Wearing a mask is tough, you feel hidden and constricted. You might even have a hard time breathing. Maybe you've already tried exercising with your mask on and found yourself out of breath very quickly.
You aren't alone. Wearing a mask is beneficial for stopping the spread of certain airborne illnesses, but it can be detrimental in other cases. You'll have to decide if you think wearing a mask during your exercise session is right for you.
What Happens When You Wear A Mask And Need To Breathe Deeper And Bigger
When we take a breath in, the goal is to take in enough oxygen to facilitate the exchange of carbon dioxide in our lungs. How deep you take the breath depends on your fitness level, age, and physical health.
When you're exercising, you need to take big deep breaths more often because you have a higher amount of carbon dioxide produced. Carbon dioxide is a waste product of our metabolism and has to flush out of our system or you get sick and pass out.
People who exercise often develop a larger lung capacity and a better exchange ratio in their lungs. Nearly all of the studies focus on healthy people or people with impaired lung function.
Now, we're tossing in a variable of wearing a mask more often. Although doctors and nurses have long worn masks for lengthy periods, they usually aren't doing vigorous exercise while wearing the mask. (Some hospitals pump extra oxygen into surgery rooms to help offset this)
So, now you're wearing a mask. You can feel that it takes more energy to breathe in new air. It takes more energy to puff out the used air from your lungs. There's a portion of air that does not get exchanged, and you're now breathing back in the oxygen-deficient air. This lowers the amount of oxygen available to transfer with the carbon dioxide.
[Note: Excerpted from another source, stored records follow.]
(* ===== verification/I2oData.v ===== *)
(** * I2O messages: data

    The structures with bit fields of [sys/i2o/i2omsg.h], [i2outil.h],
    [i2oexec.h], [i2omstr.h], [i2obscsi.h] and [i2oadptr.h], in the variants for
    little-endian and big-endian machines, and the accessor macros of both.  An
    accessor takes the value [w] of the integer that holds the field, which the
    big-endian macros fetch with [ddi_get32] or [ddi_get16]; an assignment gives
    the new value of that integer, which they store with [ddi_put32] or
    [ddi_put16].  [None]: the variant has no such macro, or its body names a
    member or a variable that is not there. *)
From Stdlib Require Import String.
From S2P Require Import Prelude ByteOrder CTypes AbiTypes BitFields AbiDevice.
#[local] Open Scope Z_scope.
#[local] Open Scope ctype_scope.


(** [sys/i2o/i2oadptr.h] *)
Definition i2o_hbq_flags_t : ctype := uint32_t.

(** [sys/i2o/i2obscsi.h] *)
Definition I2O_SCSI_SENSE_DATA_SZ : Z := 40.
Definition I2O_SCSI_CDB_LENGTH : Z := 16.

(** [sys/i2o/i2oexec.h] *)
Definition I2O_EXEC_IOP_RESET_RESERVED_SZ : Z := 16.
Definition I2O_EXEC_STATIC_MF_CREATE_RESERVED_SZ : Z := 3.
Definition I2O_EXEC_STATUS_GET_RESERVED_SZ : Z := 16.
Definition I2O_IOP_STATUS_PROD_ID_STR_SZ : Z := 24.

(** [sys/i2o/i2omsg.h] *)
Definition i2o_initiator_context_t : ctype :=
  union ["i2o_msg_complete" :- ptr;
     "initiator_context_32bits" :- uint32_t].
Definition i2o_transaction_context_t : ctype := uint32_t.

(** [sys/i2o/i2omstr.h] *)
Definition i2o_bsa_ctl_flags_t : ctype := uint16_t.
Definition i2o_bsa_read_flags_t : ctype := uint16_t.
Definition i2o_bsa_write_flags_t : ctype := uint16_t.
Definition i2o_bsa_reset_flags_t : ctype := uint16_t.
Definition i2o_bsa_verify_flags_t : ctype := uint16_t.
Definition i2o_bsa_media_id_t : ctype := uint32_t.
Definition i2o_bsa_load_flags_t : ctype := uint8_t.
Definition i2o_bsa_operation_t : ctype := uint8_t.
(** C3: no state is a deadlock.  As long as some thread has something to do, one
    can take a step; a sleeping writer is always woken.  When all threads are
    done, every counter is zero and both mutexes are free. *)
Theorem dcb_progress : forall s s', initial s -> rtc step s s' ->
  (exists s'', step s' s'') \/
  (Forall quiet (threads s') /\ Forall (fun v => v = 0) (gv s') /\ lock s' = None /\ rlock s' = None).
Proof.
  intros s s' Hi Hr. pose proof (dcb_inv_reach s s' (dcb_initial_inv s Hi) Hr) as Hs.
  destruct (step_or_blocked s') as [H|Hb]; [by left|right].
  pose proof (all_blocked s' Hs Hb) as Hq.
  assert (forall f o, (forall i t, threads s' !! i = Some t -> f (at_ t) = bool_decide (o = Some i)) ->
    (forall i, o = Some i -> is_Some (threads s' !! i)) -> f Idle = false -> o = None) as Hfree.
  { intros f [i|] Hf Hin H0; [|done]. destruct (Hin i eq_refl) as [t Et]. destruct (Hq i t Et) as [E _].
    specialize (Hf i t Et). rewrite E, H0, bool_decide_eq_true_2 in Hf by done. done. }
  pose proof (Hfree _ _ (inv_rlock s' Hs) (inv_rlock_in s' Hs) eq_refl) as Hrl.
  split_and!; [by apply Forall_lookup| |by eapply Hfree; [apply Hs|apply Hs|]|done].
  apply Forall_lookup. intros c v Ev. destruct (inv_count s' Hs c v Ev) as [b ->].
  assert (count c (threads s') = 0%nat) as H0.
  { destruct (count c (threads s')) eqn:E; [done|]. destruct (count_pos c (threads s')) as (j & u & Eu & Hu); [lia|].
    destruct (Hq j u Eu) as [Ej _]. unfold counted in Hu. by rewrite Ej in Hu. }
  rewrite H0 in *. destruct b; [|done]. exfalso. apply (inv_free s' Hs Hrl c). exists (word 0 true). done.
Qed.

(** A run of the schedule [l]. *)
Fixpoint run (l : list nat) (s : dcb) : option dcb :=
  match l with [] => Some s | i :: l => s ← exec i s; run l s end.

Lemma dcb_run_rtc l s s' : run l s = Some s' -> rtc step s s'.
Proof.
  revert s. induction l as [|i l IH]; intros s E; simpl in E; [by simplify_eq|].
  destruct (exec i s) as [s1|] eqn:E1; [|done]. simpl in E. apply rtc_l with s1; [by exists i|by apply IH].
Qed.
(** Calls of two operations at once. *)
Inductive dual_call :=
| KCF_PROV_DIGEST_ENCRYPT_UPDATE (digest_ctx : crypto_ctx_p) (encrypt_ctx : crypto_ctx_p) (plaintext : crypto_data_p)
    (ciphertext : crypto_data_p) (req : crypto_req_handle_t)
| KCF_PROV_DECRYPT_DIGEST_UPDATE (decrypt_ctx : crypto_ctx_p) (digest_ctx : crypto_ctx_p) (ciphertext : crypto_data_p)
    (plaintext : crypto_data_p) (req : crypto_req_handle_t)
| KCF_PROV_SIGN_ENCRYPT_UPDATE (sign_ctx : crypto_ctx_p) (encrypt_ctx : crypto_ctx_p) (plaintext : crypto_data_p)
    (ciphertext : crypto_data_p) (req : crypto_req_handle_t)
| KCF_PROV_DECRYPT_VERIFY_UPDATE (decrypt_ctx : crypto_ctx_p) (verify_ctx : crypto_ctx_p) (ciphertext : crypto_data_p)
    (plaintext : crypto_data_p) (req : crypto_req_handle_t)
| KCF_PROV_ENCRYPT_MAC_INIT (ctx : crypto_ctx_p) (encr_mech : crypto_mechanism_p) (encr_key : crypto_key_p)
    (mac_mech : crypto_mechanism_p) (mac_key : crypto_key_p) (encr_ctx_template : crypto_spi_ctx_template_t)
    (mac_ctx_template : crypto_spi_ctx_template_t) (req : crypto_req_handle_t)
| KCF_PROV_ENCRYPT_MAC (ctx : crypto_ctx_p) (plaintext : crypto_data_p) (ciphertext : crypto_dual_data_p) (mac : crypto_data_p)
    (req : crypto_req_handle_t)
| KCF_PROV_ENCRYPT_MAC_UPDATE (ctx : crypto_ctx_p) (plaintext : crypto_data_p) (ciphertext : crypto_dual_data_p) (req : crypto_req_handle_t)
| KCF_PROV_ENCRYPT_MAC_FINAL (ctx : crypto_ctx_p) (ciphertext : crypto_dual_data_p) (mac : crypto_data_p) (req : crypto_req_handle_t)
| KCF_PROV_ENCRYPT_MAC_ATOMIC (session : Z) (encr_mech : crypto_mechanism_p) (encr_key : crypto_key_p) (mac_mech : crypto_mechanism_p)
    (mac_key : crypto_key_p) (plaintext : crypto_data_p) (ciphertext : crypto_dual_data_p) (mac : crypto_data_p)
    (encr_ctx_template : crypto_spi_ctx_template_t) (mac_ctx_template : crypto_spi_ctx_template_t) (req : crypto_req_handle_t)
| KCF_PROV_MAC_DECRYPT_INIT (ctx : crypto_ctx_p) (mac_mech : crypto_mechanism_p) (mac_key : crypto_key_p)
    (decr_mech : crypto_mechanism_p) (decr_key : crypto_key_p) (mac_ctx_template : crypto_spi_ctx_template_t)
    (decr_ctx_template : crypto_spi_ctx_template_t) (req : crypto_req_handle_t)
| KCF_PROV_MAC_DECRYPT (ctx : crypto_ctx_p) (ciphertext : crypto_dual_data_p) (mac : crypto_data_p) (plaintext : crypto_data_p)
    (req : crypto_req_handle_t)
| KCF_PROV_MAC_DECRYPT_UPDATE (ctx : crypto_ctx_p) (ciphertext : crypto_dual_data_p) (plaintext : crypto_data_p) (req : crypto_req_handle_t)
| KCF_PROV_MAC_DECRYPT_FINAL (ctx : crypto_ctx_p) (mac : crypto_data_p) (plaintext : crypto_data_p) (req : crypto_req_handle_t)
| KCF_PROV_MAC_DECRYPT_ATOMIC (session : Z) (mac_mech : crypto_mechanism_p) (mac_key : crypto_key_p) (decr_mech : crypto_mechanism_p)
    (decr_key : crypto_key_p) (ciphertext : crypto_dual_data_p) (mac : crypto_data_p) (plaintext : crypto_data_p)
    (mac_ctx_template : crypto_spi_ctx_template_t) (decr_ctx_template : crypto_spi_ctx_template_t) (req : crypto_req_handle_t)
| KCF_PROV_MAC_VERIFY_DECRYPT_ATOMIC (session : Z) (mac_mech : crypto_mechanism_p) (mac_key : crypto_key_p)
    (decr_mech : crypto_mechanism_p) (decr_key : crypto_key_p) (ciphertext : crypto_dual_data_p) (mac : crypto_data_p)
    (plaintext : crypto_data_p) (mac_ctx_template : crypto_spi_ctx_template_t) (decr_ctx_template : crypto_spi_ctx_template_t)
    (req : crypto_req_handle_t).
Definition dual_exec (c : dual_call) (pd : kcf_provider_desc) : op :=
  match c with
  | KCF_PROV_DIGEST_ENCRYPT_UPDATE digest_ctx encrypt_ctx plaintext ciphertext req =>
      try (dual_ops (pd_ops_vector pd)) digest_encrypt_update (fun f => f digest_ctx encrypt_ctx plaintext ciphertext req)
  | KCF_PROV_DECRYPT_DIGEST_UPDATE decrypt_ctx digest_ctx ciphertext plaintext req =>
      try (dual_ops (pd_ops_vector pd)) decrypt_digest_update (fun f => f decrypt_ctx digest_ctx ciphertext plaintext req)
  | KCF_PROV_SIGN_ENCRYPT_UPDATE sign_ctx encrypt_ctx plaintext ciphertext req =>
      try (dual_ops (pd_ops_vector pd)) sign_encrypt_update (fun f => f sign_ctx encrypt_ctx plaintext ciphertext req)
  | KCF_PROV_DECRYPT_VERIFY_UPDATE decrypt_ctx verify_ctx ciphertext plaintext req =>
      try (dual_ops (pd_ops_vector pd)) decrypt_verify_update (fun f => f decrypt_ctx verify_ctx ciphertext plaintext req)
  | KCF_PROV_ENCRYPT_MAC_INIT ctx encr_mech encr_key mac_mech mac_key encr_ctx_template mac_ctx_template req =>
      try (dual_cipher_mac_ops (pd_ops_vector pd)) encrypt_mac_init (fun f =>
      f ctx encr_mech encr_key mac_mech mac_key encr_ctx_template mac_ctx_template req)
  | KCF_PROV_ENCRYPT_MAC ctx plaintext ciphertext mac req => try (dual_cipher_mac_ops (pd_ops_vector pd)) encrypt_mac (fun f =>
      f ctx plaintext ciphertext mac req)
  | KCF_PROV_ENCRYPT_MAC_UPDATE ctx plaintext ciphertext req =>
      try (dual_cipher_mac_ops (pd_ops_vector pd)) encrypt_mac_update (fun f => f ctx plaintext ciphertext req)
  | KCF_PROV_ENCRYPT_MAC_FINAL ctx ciphertext mac req => try (dual_cipher_mac_ops (pd_ops_vector pd)) encrypt_mac_final (fun f =>
      f ctx ciphertext mac req)
  | KCF_PROV_ENCRYPT_MAC_ATOMIC session encr_mech encr_key mac_mech mac_key plaintext ciphertext mac encr_ctx_template mac_ctx_template
      req => try (dual_cipher_mac_ops (pd_ops_vector pd)) encrypt_mac_atomic (fun f =>
      f (pd_prov_handle pd) session encr_mech encr_key mac_mech mac_key plaintext ciphertext mac encr_ctx_template mac_ctx_template req)
  | KCF_PROV_MAC_DECRYPT_INIT ctx mac_mech mac_key decr_mech decr_key mac_ctx_template decr_ctx_template req =>
      try (dual_cipher_mac_ops (pd_ops_vector pd)) mac_decrypt_init (fun f =>
      f ctx mac_mech mac_key decr_mech decr_key mac_ctx_template decr_ctx_template req)
  | KCF_PROV_MAC_DECRYPT ctx ciphertext mac plaintext req => try (dual_cipher_mac_ops (pd_ops_vector pd)) mac_decrypt (fun f =>
      f ctx ciphertext mac plaintext req)
  | KCF_PROV_MAC_DECRYPT_UPDATE ctx ciphertext plaintext req =>
      try (dual_cipher_mac_ops (pd_ops_vector pd)) mac_decrypt_update (fun f => f ctx ciphertext plaintext req)
  | KCF_PROV_MAC_DECRYPT_FINAL ctx mac plaintext req => try (dual_cipher_mac_ops (pd_ops_vector pd)) mac_decrypt_final (fun f =>
      f ctx mac plaintext req)
  | KCF_PROV_MAC_DECRYPT_ATOMIC session mac_mech mac_key decr_mech decr_key ciphertext mac plaintext mac_ctx_template decr_ctx_template
      req => try (dual_cipher_mac_ops (pd_ops_vector pd)) mac_decrypt_atomic (fun f =>
      f (pd_prov_handle pd) session mac_mech mac_key decr_mech decr_key ciphertext mac plaintext mac_ctx_template decr_ctx_template req)
  | KCF_PROV_MAC_VERIFY_DECRYPT_ATOMIC session mac_mech mac_key decr_mech decr_key ciphertext mac plaintext mac_ctx_template
      decr_ctx_template req => try (dual_cipher_mac_ops (pd_ops_vector pd)) mac_verify_decrypt_atomic (fun f =>
      f (pd_prov_handle pd) session mac_mech mac_key decr_mech decr_key ciphertext mac plaintext mac_ctx_template decr_ctx_template req)
  end.
(** When no reference is left, a safe thread only finishes its macro. *)
Lemma finish_step s i t s' :
  inv s -> total (threads s) = 0%nat -> threads s !! i = Some t -> safe_thread t -> exec i s = Some s' ->
  exists t', s' = State (ref s) (<[i := t']> (threads s)) (frees s) (fault s) /\ safe_thread t' /\
    held t' = held t /\ (pot t' <= pot t)%nat.
Proof.
  intros Hs H0 Et Ht E. unfold exec in E. rewrite Et in E. destruct t as [l td h]. simpl in E.
  pose proof (held_total _ _ _ Et) as Hle. simpl in Hle. assert (h = 0%nat) as -> by lia.
  unfold safe_thread in Ht. simpl in Ht. destruct l as [|c l].
  - simpl in Ht. apply ar_disciplined_0 in Ht as ->. done.
  - destruct c; simpl in Ht; try (destruct Ht; lia); try done; injection E as <-;
      (eexists; split; [done|]; split; [exact Ht|]; split; [done|]; unfold pot, adds; csimpl; lia).
Qed.

Lemma inv_closing s i s' : inv s -> closing s -> exec i s = Some s' -> inv s'.
Proof.
  intros Hs (Hr & Hfr & k & t & Ek & (Hfo & Htd & Hh) & Hoth) E.
  assert (total (threads s) = 0%nat) as Htot by (pose proof (inv_ref s Hs); lia).
  destruct (decide (i = k)) as [->|Hne].
  - unfold exec in E. rewrite Ek in E. destruct t as [l td h]. simpl in *. subst td h.
    rewrite (inv_fault s Hs), Hfr in E. cbn [Nat.eqb negb orb] in E.
    assert (forall l' f, adds l' = 0%nat \/ (adds l' <= adds l)%nat ->
      closing (State (ref s) (<[k := Thread l' [] 0]> (threads s)) f false) \/
      gone (State (ref s) (<[k := Thread l' [] 0]> (threads s)) f false) ->
      inv (State (ref s) (<[k := Thread l' [] 0]> (threads s)) f false)) as Hinv.
    { intros l' f Hadd Hph. destruct (ar_counts_insert s k _ (Thread l' [] 0) (ref s) Hs Ek) as [H1 H2];
        [done|unfold pot; simpl; lia|]. constructor; simpl; auto. }
    pose proof (lookup_lt_Some _ _ _ Ek) as Hlt.
    assert (forall l', frees_once l' = true ->
      closing (State (ref s) (<[k := Thread l' [] 0]> (threads s)) 0 false)) as Hcl.
    { intros l' Hl. split; [done|]. split; [done|]. exists k, (Thread l' [] 0). simpl. split_and!; try done.
      - by apply list_lookup_insert_eq.
      - intros j u Hj Eu. rewrite list_lookup_insert_ne in Eu by done. by apply (Hoth j). }
    destruct l as [|[] l]; try done; injection E as <-.
    1,2,4: apply Hinv; [right; unfold adds; csimpl; lia|left; by apply Hcl].
    apply Hinv; [right; unfold adds; csimpl; lia|right]. split; [done|]. split; [done|]. simpl.
    apply Forall_lookup. intros j u Eu. apply list_lookup_insert_Some in Eu as [(<- & <- & _)|[Hj Eu]]; [|by apply (Hoth j)].
    unfold safe_thread. simpl in *. clear -Hfo. induction l as [|[] l IH]; simpl in *; auto; done.
  - destruct (threads s !! i) as [u|] eqn:Eu; [|unfold exec in E; by rewrite Eu in E].
    destruct (finish_step s i u s' Hs Htot Eu (Hoth i u Hne Eu) E) as (u' & -> & Hu & Hhu & Hpu).
    destruct (ar_counts_insert s i u u' (ref s) Hs Eu) as [H1 H2]; [lia|done|].
    constructor; simpl; try done; [apply (inv_fault s Hs)|]. right. left.
    split; [done|]. split; [done|]. exists k, t. simpl. rewrite list_lookup_insert_ne by done. split_and!; try done.
    intros j x Hj Ex. apply list_lookup_insert_Some in Ex as [(<- & <- & _)|[Hij Ex]]; [done|by apply (Hoth j)].
Qed.

Lemma ar_inv_step s s' : inv s -> step s s' -> inv s'.
Proof.
  intros Hs [i E]. destruct (inv_phase s Hs) as [Ha|[Hc|(Hr & Hfr & Hsafe)]].
  - by eapply inv_alive.
  - by eapply inv_closing.
  - destruct (threads s !! i) as [u|] eqn:Eu; [|unfold exec in E; by rewrite Eu in E].
    assert (total (threads s) = 0%nat) as Htot by (pose proof (inv_ref s Hs); lia).
    destruct (finish_step s i u s' Hs Htot Eu (proj1 (Forall_lookup _ _) Hsafe i u Eu) E) as (u' & -> & Hu & Hhu & Hpu).
    destruct (ar_counts_insert s i u u' (ref s) Hs Eu) as [H1 H2]; [lia|done|].
    constructor; simpl; try done; [apply (inv_fault s Hs)|]. right. right.
    split; [done|]. split; [done|]. by apply safe_insert.
Qed.

Lemma ar_inv_reach s s' : inv s -> rtc step s s' -> inv s'.
Proof. intros Hs Hr. induction Hr as [|s s1 s' H1 _ IH]; [done|]. apply IH. by eapply ar_inv_step. Qed.

Lemma ar_initial_inv s : initial s -> inv s.
Proof.
  intros (Hf & Hb & Hr & Hpos & Hp & Ht). constructor; try done. left. split; [done|]. split; [done|].
  apply (Forall_impl _ _ _ Ht). intros t [En Hd]. unfold safe_thread. by rewrite En.
Qed.
End Counting.

(** *** Every run ends *)
Fixpoint isize (c : instr) : nat :=
  match c with if_atomic_dec_zero last => S (sum_list_with isize last) | _ => 1 end.
Definition csize (l : list instr) : nat := sum_list_with isize l.
Definition tsize {M : RefMacros} (t : thread) : nat :=
  (csize (now t) + sum_list_with (fun c => S (csize (code_of c))) (todo t))%nat.
Definition work {M : RefMacros} (s : state) : nat := sum_list (tsize <$> threads s).

Lemma ar_exec_work {M : RefMacros} i s s' : exec i s = Some s' -> (work s' < work s)%nat.
Proof.
  unfold exec, work. destruct (threads s !! i) as [[l td h]|] eqn:Et; [|done]. simpl.
  assert (forall t', (tsize t' < tsize (Thread l td h))%nat ->
    (sum_list (tsize <$> <[i := t']> (threads s)) < sum_list (tsize <$> threads s))%nat) as Hlt.
  { intros t' Ht. pose proof (sum_insert tsize _ _ _ t' Et). lia. }
  destruct l as [|c l]; [destruct td as [|c td]; [done|]|destruct c];
    intros [= <-]; cbn [threads]; apply Hlt; unfold tsize, csize; simpl; try lia.
  destruct (_ =? 0); simpl; rewrite ?sum_list_with_app; lia.
Qed.

(** A thread with something to do can do it: there is no lock. *)
Lemma can_step {M : RefMacros} s i t : threads s !! i = Some t -> ~ quiet t -> is_Some (exec i s).
Proof.
  intros Et Hq. unfold exec. rewrite Et. destruct t as [[|[] l] [|c td] h]; simpl; try done.
  by destruct Hq.
Qed.

(** ** The theorems *)

(** C9: for every pair of macros and however the instructions of the threads
    interleave, no assertion fails and the object is not used after it was
    freed; the count is the number of references the threads have, without
    wrapping; the object is freed at most once, and only when no reference is
    left. *)
Theorem atomic_ref_safe : forall M s s',
  In M counted_objects -> initial s -> rtc step s s' ->
  fault s' = false /\ ref s' = Z.of_nat (total (threads s')) /\ in_u 32 (ref s') /\
  (frees s' <= 1)%nat /\ (frees s' = 1%nat -> ref s' = 0).
Proof.
  intros M s s' HM Hi Hr.
  pose proof (proj1 (Forall_forall _ _) counted_laws M ltac:(by apply list_elem_of_In)) as HL.
  pose proof (ar_inv_reach HL s s' (ar_initial_inv s Hi) Hr) as Hs.
  split; [by apply inv_fault|]. split; [by apply inv_ref|]. split.
  { pose proof (inv_ref s' Hs). pose proof (inv_pot s' Hs). pose proof (ar_held_pot (threads s')). unfold in_u. lia. }
  destruct (inv_phase s' Hs) as [(_ & -> & _)|[(_ & -> & _)|(H0 & -> & _)]]; (split; [lia|done]).
Qed.

(** Every run of the threads ends within a number of steps known at the
    start, none is stuck, and when all are done the object has been freed
    exactly when no reference is left. *)
Theorem atomic_ref_completes : forall M s,
  In M counted_objects -> initial s ->
  (forall n s', nsteps step n s s' -> (n <= work s)%nat) /\
  (forall s' i t, rtc step s s' -> threads s' !! i = Some t -> ~ quiet t -> exists s'', step s' s'') /\
  (forall s', rtc step s s' -> Forall quiet (threads s') ->
     frees s' = if (total (threads s') =? 0)%nat then 1%nat else 0%nat).
Proof.
  intros M s HM Hi. split_and!.
  - assert (forall n s s', nsteps step n s s' -> (n + work s' <= work s)%nat) as H.
    { induction 1 as [|n s0 s1 s2 [i E] _ IH]; [lia|]. apply ar_exec_work in E. lia. }
    intros n s' Hn. specialize (H n s s' Hn). lia.
  - intros s' i t _ Et Hq. destruct (can_step s' i t Et Hq) as [s'' E]. by exists s'', i.
  - intros s' Hr Hq.
    pose proof (proj1 (Forall_forall _ _) counted_laws M ltac:(by apply list_elem_of_In)) as HL.
    pose proof (ar_inv_reach HL s s' (ar_initial_inv s Hi) Hr) as Hs. pose proof (inv_ref s' Hs) as Href.
    destruct (inv_phase s' Hs) as [(Hpos & -> & _)|[(_ & _ & i & t & Et & (Hfo & _) & _)|(H0 & -> & _)]].
    + by rewrite (proj2 (Nat.eqb_neq _ _)) by lia.
    + destruct (proj1 (Forall_lookup _ _) Hq i t Et) as [En _]. by rewrite En in Hfo.
    + by rewrite (proj2 (Nat.eqb_eq _ _)) by lia.
Qed.

(** A run of the schedule [l]. *)
Fixpoint run {M : RefMacros} (l : list nat) (s : state) : option state :=
  match l with [] => Some s | i :: l => s ← exec i s; run l s end.

Lemma ar_run_rtc {M : RefMacros} l s s' : run l s = Some s' -> rtc step s s'.
Proof.
  revert s. induction l as [|i l IH]; intros s E; simpl in E; [by simplify_eq|].
  destruct (exec i s) as [s1|] eqn:E1; [|done]. simpl in E. apply rtc_l with s1; [by exists i|by apply IH].
Qed.

(** Two threads with a reference each to a route; one of them takes another. *)
Definition routes : RefMacros := macros IRE_REFHOLD IRE_REFRELE.
Definition two_users : state := State 2 [Thread [] [HOLD; RELE; RELE] 1; Thread [] [RELE] 1] 0 false.
Definition schedule : list nat := [0; 1; 1; 0; 0; 1; 1]%nat ++ replicate 9 0%nat.
Definition all_dropped : state := State 0 [Thread [] [] 0; Thread [] [] 0] 1 false.

Lemma routes_listed : In routes counted_objects.
Proof. unfold counted_objects, routes. simpl. tauto. Qed.

Lemma two_users_initial : @initial routes two_users.
Proof. split_and!; try done; repeat constructor; simpl; lia. Qed.

Lemma two_users_run : @run routes schedule two_users = Some all_dropped.
Proof. reflexivity. Qed.

Lemma atomic_ref_safe_witness : fault all_dropped = false /\ ref all_dropped = 0.
Proof.
  pose proof (atomic_ref_safe routes two_users all_dropped routes_listed two_users_initial
    (ar_run_rtc _ _ _ two_users_run)) as (Hf & _ & _ & _ & H).
  split; [exact Hf|exact (H eq_refl)].
Defined.

Lemma atomic_ref_completes_witness :
  frees all_dropped = if (total (threads all_dropped) =? 0)%nat then 1%nat else 0%nat.
Proof.
  apply (atomic_ref_completes routes two_users routes_listed two_users_initial).
  - exact (ar_run_rtc _ _ _ two_users_run).
  - repeat constructor.
Defined.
In the short term, this is not much of a problem, but over time it can lower the oxygen in your blood. And that can make you light-headed, confused, and eventually cause damage to your brain and lungs.
What Can You Do About It?
Fortunately, you do have options. Some take a little bit of work, and some might be completely unthinkable for you. Let's take a look at what you can do.
Talk To Gym/Center
If your gym or health center requires you to wear masks when exercising, you can talk to the owner about the safety risks and whether or not you need the mask with the current loosening of regulations. Many gyms are now requiring people to wear masks when they move between equipment, but you can take the mask off while exercising for safety reasons.
Do Slower Exercises
You can choose to do slower exercises that require less deep breathing. If you choose this kind of exercise, you can focus more on plyometrics, heavier weights, and lower repetitions. That way, you're not straining your body, but you're still getting your workout in.
Work Out At Home
Of course, you don't even have to go to the gym. You don't have to wear a mask in your home and can do any number of exercises. If you have the equipment, great. Otherwise, check out the millions of YouTube videos that teach you different exercises to do at home.
Go For A Run
As long as you have a safe place to get outside and run, this is a free and easy exercise that gives many health benefits. Even if you live in a city and it's not that safe to run, most schools will let you use their track outside of school hours.
Of course, you could always just stop. For me, and probably for you, this is unthinkable.
Or you could just deal with it. Some people do. In fact, there's a section of martial arts that purposely wears masks that restricts breathing to build up higher and stronger lung capacity.
It's your choice on how you do your exercise and what you're willing to endure to get that exercise in. We recommend the first option of talking to your gym owner and discussing your concerns so you don't have to change your exercise routine.